(* ===== verification/Terminal.v ===== *)
(** * Reading and writing lines (kern/lib/kgets.c, con_io of kern/dev/generic/console.c)

    What the callers of the console see of it: [getch] waits for a character and
    takes it, [putch] shows one.  The input is as in console.c, one character
    [cs_gotchar] and the semaphore [cs_rsem] that counts the interrupts, so that
    characters typed too fast are lost.  Here are the line editor of the menu,
    and the console as a device, which moves a line of input or a block of output
    for a user program. *)

From S2P Require Import Prelude CopyInOut Uio.

(** [typing] is what the user will type: each burst is the characters whose
    interrupts arrive before the next [getch] has its character, or before it
    goes to sleep once more. *)
Record terminal := {
  typing : list (list Z);
  cs_rsem : nat;
  cs_gotchar : Z;
  screen : list Z;
  beeps : nat;
}.

Definition set_input (bursts : list (list Z)) (rsem : nat) (ch : Z) (t : terminal) : terminal :=
  {| typing := bursts; cs_rsem := rsem; cs_gotchar := ch; screen := screen t; beeps := beeps t |}.
Definition print (l : list Z) (t : terminal) : terminal :=
  {| typing := typing t; cs_rsem := cs_rsem t; cs_gotchar := cs_gotchar t; screen := screen t ++ l; beeps := beeps t |}.

(** [con_input], which the interrupt of a character calls. *)
Definition tty_input (ch : Z) : M terminal unit := modify (λ t, set_input (typing t) (S (cs_rsem t)) ch t).

(** [P(cs->cs_rsem)], which sleeps as long as the count is 0, and the read of
    [cs->cs_gotchar]; the interrupts of [bursts] arrive in between. *)
Fixpoint getch_loop (bursts : list (list Z)) : M terminal Z :=
  _ ← (match bursts with [] => mret () | b :: _ => forM b tty_input end);
  t ← get;
  match cs_rsem t with
  | S n => _ ← modify (set_input (drop 1 bursts) n (cs_gotchar t)); gets cs_gotchar
  | O => match bursts with
         | [] => blocked
         | _ :: bursts' => getch_loop bursts'
         end
  end.
Definition tty_getch : M terminal Z := t ← get; getch_loop (typing t).
Definition tty_putch (ch : Z) : M terminal unit := modify (print [ch]).
Definition beep : M terminal unit :=
  modify (λ t, {| typing := typing t; cs_rsem := cs_rsem t; cs_gotchar := cs_gotchar t;
                  screen := screen t; beeps := S (beeps t) |}).

(** The keys: the characters that one [getch] after the other returns, until
    one waits for ever. *)
Fixpoint taken (bursts : list (list Z)) (rsem : nat) (ch : Z) : list Z :=
  match bursts with
  | [] => replicate rsem ch
  | b :: bursts' =>
      let ch' := default ch (last b) in
      match (length b + rsem)%nat with
      | O => taken bursts' O ch'
      | S n => ch' :: taken bursts' n ch'
      end
  end.
Definition keys (t : terminal) : list Z := taken (typing t) (cs_rsem t) (cs_gotchar t).

(** ** The line editor (kgets.c) *)

Definition backsp : M terminal unit :=
  _ ← tty_putch 8; _ ← tty_putch 32; tty_putch 8.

- - -

Your answer should be the records above, set down exactly.

(* ===== verification/Terminal.v ===== *)
(** * Reading and writing lines (kern/lib/kgets.c, con_io of kern/dev/generic/console.c)

    What the callers of the console see of it: [getch] waits for a character and
    takes it, [putch] shows one.  The input is as in console.c, one character
    [cs_gotchar] and the semaphore [cs_rsem] that counts the interrupts, so that
    characters typed too fast are lost.  Here are the line editor of the menu,
    and the console as a device, which moves a line of input or a block of output
    for a user program. *)

From S2P Require Import Prelude CopyInOut Uio.

(** [typing] is what the user will type: each burst is the characters whose
    interrupts arrive before the next [getch] has its character, or before it
    goes to sleep once more. *)
Record terminal := {
  typing : list (list Z);
  cs_rsem : nat;
  cs_gotchar : Z;
  screen : list Z;
  beeps : nat;
}.

Definition set_input (bursts : list (list Z)) (rsem : nat) (ch : Z) (t : terminal) : terminal :=
  {| typing := bursts; cs_rsem := rsem; cs_gotchar := ch; screen := screen t; beeps := beeps t |}.
Definition print (l : list Z) (t : terminal) : terminal :=
  {| typing := typing t; cs_rsem := cs_rsem t; cs_gotchar := cs_gotchar t; screen := screen t ++ l; beeps := beeps t |}.

(** [con_input], which the interrupt of a character calls. *)
Definition tty_input (ch : Z) : M terminal unit := modify (λ t, set_input (typing t) (S (cs_rsem t)) ch t).

(** [P(cs->cs_rsem)], which sleeps as long as the count is 0, and the read of
    [cs->cs_gotchar]; the interrupts of [bursts] arrive in between. *)
Fixpoint getch_loop (bursts : list (list Z)) : M terminal Z :=
  _ ← (match bursts with [] => mret () | b :: _ => forM b tty_input end);
  t ← get;
  match cs_rsem t with
  | S n => _ ← modify (set_input (drop 1 bursts) n (cs_gotchar t)); gets cs_gotchar
  | O => match bursts with
         | [] => blocked
         | _ :: bursts' => getch_loop bursts'
         end
  end.
Definition tty_getch : M terminal Z := t ← get; getch_loop (typing t).
Definition tty_putch (ch : Z) : M terminal unit := modify (print [ch]).
Definition beep : M terminal unit :=
  modify (λ t, {| typing := typing t; cs_rsem := cs_rsem t; cs_gotchar := cs_gotchar t;
                  screen := screen t; beeps := S (beeps t) |}).

(** The keys: the characters that one [getch] after the other returns, until
    one waits for ever. *)
Fixpoint taken (bursts : list (list Z)) (rsem : nat) (ch : Z) : list Z :=
  match bursts with
  | [] => replicate rsem ch
  | b :: bursts' =>
      let ch' := default ch (last b) in
      match (length b + rsem)%nat with
      | O => taken bursts' O ch'
      | S n => ch' :: taken bursts' n ch'
      end
  end.
Definition keys (t : terminal) : list Z := taken (typing t) (cs_rsem t) (cs_gotchar t).

(** ** The line editor (kgets.c) *)

Definition backsp : M terminal unit :=
  _ ← tty_putch 8; _ ← tty_putch 32; tty_putch 8.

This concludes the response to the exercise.